On the final Friday of spring football, the teams hold a scrimmage. Mick plays well, but Dave plays better, and Carlson calls more running plays for Dave than for Mick. Near the end of the scrimmage, Mick gets tackled during a run and fumbles the ball, leading to a touchdown for the other side. Afterwards, at the team meeting, Carlson reminds them that they can’t officially practice as a team again until August, but that they are welcome to work on their own, on the field and in the weight room. Then he asks Mick if he ever considered playing another position. Mick is stunned. He believes that Dave may actually be able to take his spot. 

Part 3 Analysis

The introduction of Coach Carlson gives Mick another authority figure that knows a great deal about football. His philosophy of playing the best players, no matter what age they are, gives Mick and any other player a chance to justify their positions on the team. 

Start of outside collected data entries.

(** The packet is done, and the next one is started if there is one. *)
Lemma packet_done M u u1 :
  uinv M u -> finished M u u1 -> ~ (tx_phase u1 = ADB_USB_TX_HEADER /\ payload_len (head_packet u1) <> 0) ->
  let u2 := set_in_engaged false (set_tx ADB_USB_TX_IDLE (SlotQueue.dequeue (tx_queue u1)) u1) in
  (if decide (SlotQueue.qcount (tx_queue u2) <> 0) then ready M u2 else uinv M u2) /\ queued (trace u2) = queued (trace u).
Proof.
  intros Hu [Hr1 Ha1 Htq Hph Hhp Hc Hqd Hs1] Hnext u2.
  assert (SlotQueue.qcount (tx_queue u) <> 0) as Hcu by (by rewrite <- Htq).
  destruct (waiting_head u (u_queue _ _ Hu) Hcu) as [Hw Hok].
  assert (queued (trace u1) = handed (trace u1) ++ concat (packet_bytes <$> waiting u2)) as Hs2.
  { rewrite Hs1. f_equal. unfold backlog. rewrite Hw.
    change (waiting u2) with (SlotQueue.qview (SlotQueue.dequeue (tx_queue u1))). rewrite Htq.
    destruct (tx_phase u) eqn:Ep; [|  |done].
    - by apply (u_phase _ _ Hu) in Ep.
    - assert (payload_len (head_packet u) = 0) as Hz.
      { rewrite Hph, Hhp in Hnext. destruct (decide (payload_len (head_packet u) = 0)); [done|naive_solver]. }
      unfold payload_bytes. by rewrite Hz. }
  split; [exact (dequeue_ready M u1 Hr1 Ha1 Hc Hs2)|done].
Qed.
(** C26: no buffer is leaked, released twice or released while the
    controller holds it: between callbacks the history of allocations, transfers
    and releases breaks no rule, every buffer that was allocated is released or
    a transfer the controller holds, and the active buffers are transfers on
    their own endpoints. *)
Theorem usb_buffers_safe s :
  usb_system s ->
  exists l, owners (trace (usb s)) = Some l
    /\ (forall b o, l !! b = Some o -> exists ep, o = Controller ep)
    /\ (forall b, active_in_buffer (usb s) = Some b -> l !! b = Some (Controller ADB_USB_IN_EP))
    /\ (forall b, active_out_buffer (usb s) = Some b -> l !! b = Some (Controller ADB_USB_OUT_EP)).
Proof.
  intros [_ [Hu _]]%usb_system_inv. destruct (u_owned _ _ Hu) as (l & Hl & Hm & _ & Hi & Ho).
  exists l. split_and!; [done| |done..]. intros b [|ep] Hb; [|by exists ep].
  apply Hm in Hb. set_solver.
Qed.

(** The invariant does not depend on the order in which the
    threads enter [tx_lock]: after any sequence of sections and of stores to the
    bits the queue is a bounded FIFO of well-formed packets, the transfers handed
    over and the backlog make up what was queued, the state machine of the IN
    endpoint is idle exactly when the queue is empty, and the history of the
    buffers breaks no rule. *)
Theorem usb_sections_invariant d u :
  rtc section_step (usb_initial d) u ->
  queue_ok u /\ length (waiting u) <= ADB_USB_TX_QUEUE_DEPTH
  /\ queued (trace u) = handed (trace u) ++ backlog u
  /\ (tx_phase u = ADB_USB_TX_IDLE <-> waiting u = []) /\ (active_in_buffer u = None <-> waiting u = [])
  /\ is_Some (owners (trace u)).
Proof.
  intros [M Hu]%sections_inv. pose proof (u_queue _ _ Hu) as Hq. pose proof (SlotQueue.length_qview _ (q_wf _ Hq)) as Hl.
  assert (waiting u = [] <-> SlotQueue.qcount (tx_queue u) = 0) as Hw.
  { rewrite <- Hl. symmetry. apply length_zero_iff_nil. }
  split_and!; [done| |apply Hu|by rewrite Hw; apply Hu|by rewrite Hw; apply Hu|].
  - unfold waiting. rewrite Hl, <- (q_depth _ Hq). by apply SlotQueue.qcount_le, (q_wf _ Hq).
  - destruct (u_owned _ _ Hu) as (l & Hl' & _). by exists l.
Qed.
Definition process_interactive_input (w : work) : prog (Z * work) :=
  '(consumed, ret, w) ← process_loop (take (input_len (ctx w)) (input_array (ctx w))) w;
  let left := input_len (ctx w) - consumed in
  let w := on_ctx (fun c => with_input
             (if decide (left <> 0 /\ consumed <> 0) then (fun a => write_at a 0 (take left (drop consumed a))) <$> input c
              else input c) left c) w in
  Ret (ret, if close_requested (ctx w) then on_ctx (fun c => with_input (input c) 0 c) w else w).

(** ** The callbacks *)

Record shell := Service { contexts : list adb_shell_context; executor : sx }.

Definition shell_init (x : sx) : shell := Service (replicate SHELL_MAX_STREAMS zero_context) x.

Fixpoint context_index (st : option nat) (l : list adb_shell_context) : option nat :=
  match l with
  | [] => None
  | c :: l' => if decide (stream c = st) then Some 0 else Datatypes.S <$> context_index st l'
  end.

Definition find_context (i : nat) (s : shell) : option nat := context_index (Some i) (contexts s).

Definition allocate_context (i : nat) (s : shell) : option (nat * shell) :=
  n ← context_index None (contexts s);
  Some (n, Service (<[n := with_session (Some i) 0 false zero_context]> (contexts s)) (executor s)).

(** Runs a function on context [n]. *)
Definition load (n : nat) (s : shell) : work := Work (default zero_context (contexts s !! n)) (executor s).
Definition store (n : nat) (s : shell) (w : work) : shell := Service (<[n := ctx w]> (contexts s)) (exec w).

Mick is committed to the idea of getting stronger, and he begins a weight lifting regimen. He does extra work for his father to pay for the supplements and protein shakes that help with his nutritional needs. Eventually, however, his progress plateaus. His father blames Carlson’s archaic training philosophy and the school’s old weight room and gets Mick a membership at a gym named Popeye’s, where he becomes involved with a trainer named Peter Volz. If Carlson and Mike are Mick’s two father figures with differing philosophies, Peter is a third, with a darker method. He quickly tells Mick that if he wants to be successful, he should take steroids. Mick recoils at the prospect, showing that he believes steroids to be unethical and dangerous. However, when Drager humiliates him in the weight room, and then beats him in a fight, Mick begins to feel helpless and alone, feelings compounded by the betrayal of his teammates in failing to help him during the altercation. Finally, when Kane begins threatening to take Mick’s spot at running back, it is clear that Mick is getting desperate.